SUPPLIED MATERIAL:
(** * hdcrypt_auth: the authentication-method manager of ibm.power_aix

    A shallow embedding of [plugins/modules/hdcrypt_auth.py]: the password
    strength predicate, the parser of [hdcryptmgr showlv -v] output
    ([get_auth_details]), the five action handlers and [main].

    Conventions of the embedding.
    - A Python [str] is a [string] whose characters are code points below 256.
    - [None] is [None]; a parameter of the module is an [option].
    - The global [results] dictionary is threaded through every call.
    - [module.run_command] is a node of a program tree; the environment
      answers it.  [module.exit_json] and [module.fail_json] end the process.
    - An uncaught Python exception ends the process as [Raise]. *)

From Stdlib Require Import ZArith Lia Ascii.
From stdpp Require Import gmap strings list fin_maps pretty.

Local Open Scope Z_scope.

(** ** Python strings *)

Module PyStr.

Definition LF : ascii := "010"%char.
Definition CR : ascii := "013"%char.
Definition DQ : ascii := "034"%char.
Definition BSL : ascii := "092"%char.

Definition code (c : ascii) : N := N_of_ascii c.

Definition in_range (lo hi : N) (c : ascii) : bool :=
  ((lo <=? code c) && (code c <=? hi))%N.

(** [str.isspace] on one code point below 256. *)
Definition isspace (c : ascii) : bool :=
  in_range 9 13 c || in_range 28 32 c || (code c =? 133)%N || (code c =? 160)%N.

(** The line boundaries of [str.splitlines] below 256. *)
Definition is_linebreak (c : ascii) : bool :=
  in_range 10 13 c || in_range 28 30 c || (code c =? 133)%N.

Definition snoc (s : string) (c : ascii) : string := s +:+ String c "".

Definition is_empty (s : string) : bool :=
  match s with EmptyString => true | _ => false end.

(** [s.splitlines()]: [cur] is the line being read, [after_cr] says that the
    previous character was a carriage return, so that a line feed that
    follows belongs to the same boundary. *)
Fixpoint splitlines_from (s : string) (cur : string) (after_cr : bool) : list string :=
  match s with
  | EmptyString => if is_empty cur then [] else [cur]
  | String c r =>
      if Ascii.eqb c LF && after_cr then splitlines_from r "" false
      else if is_linebreak c then cur :: splitlines_from r "" (Ascii.eqb c CR)
      else splitlines_from r (snoc cur c) false
  end.

Definition splitlines (s : string) : list string := splitlines_from s "" false.

(** [s.split()]: the maximal runs of characters that are not whitespace. *)
Fixpoint split_from (s : string) (cur : string) : list string :=
  match s with
  | EmptyString => if is_empty cur then [] else [cur]
  | String c r =>
      if isspace c
      then (if is_empty cur then split_from r "" else cur :: split_from r "")
      else split_from r (snoc cur c)
  end.

Definition split (s : string) : list string := split_from s "".

(** [c in s] for a single character [c]. *)
Fixpoint contains_char (c : ascii) (s : string) : bool :=
  match s with
  | EmptyString => false
  | String a r => Ascii.eqb a c || contains_char c r
  end.

(** [sub in s] for strings. *)
Fixpoint is_prefix (p s : string) : bool :=
  match p, s with
  | EmptyString, _ => true
  | String a p', String b s' => Ascii.eqb a b && is_prefix p' s'
  | String _ _, EmptyString => false
  end.

Fixpoint contains (sub s : string) : bool :=
  is_prefix sub s ||
  match s with
  | EmptyString => false
  | String _ r => contains sub r
  end.

(** [s[1:]] *)
Definition drop1 (s : string) : string :=
  match s with EmptyString => "" | String _ r => r end.

(** [str.lower] on one code point below 256: A-Z and the Latin-1 capitals
    (0xC0-0xDE without the multiplication sign 0xD7) move up by 32. *)
Definition lower_char (c : ascii) : ascii :=
  if in_range 65 90 c || (in_range 192 222 c && negb (code c =? 215)%N)
  then ascii_of_N (code c + 32)
  else c.
(** * Steel building configurator

    A shallow embedding of the steel-builder application and the properties
    of its geometry and layout engine:

    - the configuration store of [useStore.ts]: its state, its initial
      value and its twenty-one actions;
    - [DraggableDoor]: the placement of an opening on its wall and the
      pointer handlers of the drag, and the quick-add of the doors and
      windows panel;
    - [Building] and [TrapezoidWall]: the whole derived scene, from the
      floor slab to the four lean-tos, and the buffer geometries that a
      render constructs or takes from a [useMemo];
    - the view controls and the accordion of [Sidebar], the camera and the
      orbit controls of [CameraController], and the canvas that
      [createCorrugatedTexture] draws.

    JavaScript numbers are modelled as real numbers: arithmetic is exact,
    and rounding, [NaN] and the infinities are outside the model.  An
    element tree is a tree of [mesh] and [group] nodes; a child
    [{cond && <x/>}] is the list [when cond [x]], a fragment is the
    concatenation of its children, and an omitted position or rotation is
    the origin.  Every mesh carries the role its comment or key gives it in
    the source; materials keep the colors and textures, which are all that
    depends on the color assignments.  Event handlers run on the state of
    the latest render. *)

From Stdlib Require Import Reals Lra Lia ZArith List String Bool DecimalString
  DecimalN.
Import ListNotations.

Open Scope R_scope.

Set Warnings "-register-all".

(** ** JavaScript numbers, [Math] and arrays *)

Module JS.

Definition number := R.

Definition Math_max (a b : number) : number := Rmax a b.
Definition Math_min (a b : number) : number := Rmin a b.
Definition Math_floor (x : number) : number := IZR (Zfloor x).
Definition Math_ceil (x : number) : number := IZR (Zceil x).
(* Math.round rounds halves up. *)
Definition Math_round (x : number) : number := IZR (Zfloor (x + 0.5)).
(* Math.sqrt is only applied to sums of squares in this program. *)
Definition Math_sqrt (x : number) : number := sqrt x.
Definition Math_PI : number := PI.
Definition Math_cos (x : number) : number := cos x.
Definition Math_sin (x : number) : number := sin x.

(* Math.atan2(y, x): the angle of the point (x, y). *)
Definition Math_atan2 (y x : number) : number :=
if Rlt_dec 0 x then atan (y / x)
else if Rlt_dec x 0 then
  if Rle_dec 0 y then atan (y / x) + PI else atan (y / x) - PI
else if Rlt_dec 0 y then PI / 2
else if Rlt_dec y 0 then - (PI / 2)
else 0.

(* x > y and x === y on numbers, as booleans. *)
Definition gtb (x y : number) : bool := if Rlt_dec y x then true else false.
Definition eqb (x y : number) : bool := if Req_dec_T x y then true else false.

(* The truthiness of a possibly undefined number, and [a || b || 0]. *)
Definition truthy (v : option number) : bool :=
match v with
| Some x => negb (eqb x 0)
| None => false
end.

Definition or_else (v : option number) (rest : number) : number :=
match v with
| Some x => if truthy v then x else rest
| None => rest
end.

(* ToLength of a number: truncation, negative lengths count as 0. *)
Definition ToLength (n : number) : nat := Z.to_nat (Zfloor n).

(* Array.from({ length: n }).map((_, i) => f i) *)
Definition Array_from {A : Type} (n : number) (f : nat -> A) : list A :=
map f (seq 0 (ToLength n)).

(* {cond && children} *)
Definition when {A : Type} (cond : bool) (children : list A) : list A :=
if cond then children else [].

(* { ...old, ...patch } on one field of a Partial<> object *)
Definition spread {A : Type} (old : A) (patch : option A) : A :=
match patch with
| Some v => v
| None => old
end.

End JS.

Import JS.

(** ** The store: types of [useStore.ts] *)

Module RoofStyle.
Inductive t := gable | single_slope | asymmetrical.
Definition eqb (a b : t) : bool :=
  match a, b with
  | gable, gable | single_slope, single_slope
  | asymmetrical, asymmetrical => true
  | _, _ => false
  end.
End RoofStyle.

Module WallSide.
Inductive t := north | south | east | west.
Definition eqb (a b : t) : bool :=
  match a, b with
  | north, north | south, south | east, east | west, west => true
  | _, _ => false
  end.
End WallSide.

(* Record<WallSide, A> *)
Module PerSide.
Record t (A : Type) := mk { north : A; south : A; east : A; west : A }.
Arguments mk {A}.
Arguments north {A}.
Arguments south {A}.
Arguments east {A}.
Arguments west {A}.

Definition get {A} (side : WallSide.t) (r : t A) : A :=
  match side with
  | WallSide.north => north r
  | WallSide.south => south r
  | WallSide.east => east r
  | WallSide.west => west r
  end.

(* { ...r, [side]: v } *)
Definition set {A} (side : WallSide.t) (v : A) (r : t A) : t A :=
  match side with
  | WallSide.north => mk v (south r) (east r) (west r)
  | WallSide.south => mk (north r) v (east r) (west r)
  | WallSide.east => mk (north r) (south r) v (west r)
  | WallSide.west => mk (north r) (south r) (east r) v
  end.
End PerSide.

PROBLEM DESCRIPTION: Set down only the lines above that fall between the line holding "(0xC0-0xDE without the" and the line holding "- the configuration", inclusive, keeping each exact.

OUTPUT FOR THIS TASK:
    (0xC0-0xDE without the multiplication sign 0xD7) move up by 32. *)
Definition lower_char (c : ascii) : ascii :=
  if in_range 65 90 c || (in_range 192 222 c && negb (code c =? 215)%N)
  then ascii_of_N (code c + 32)
  else c.
(** * Steel building configurator

    A shallow embedding of the steel-builder application and the properties
    of its geometry and layout engine:

    - the configuration store of [useStore.ts]: its state, its initial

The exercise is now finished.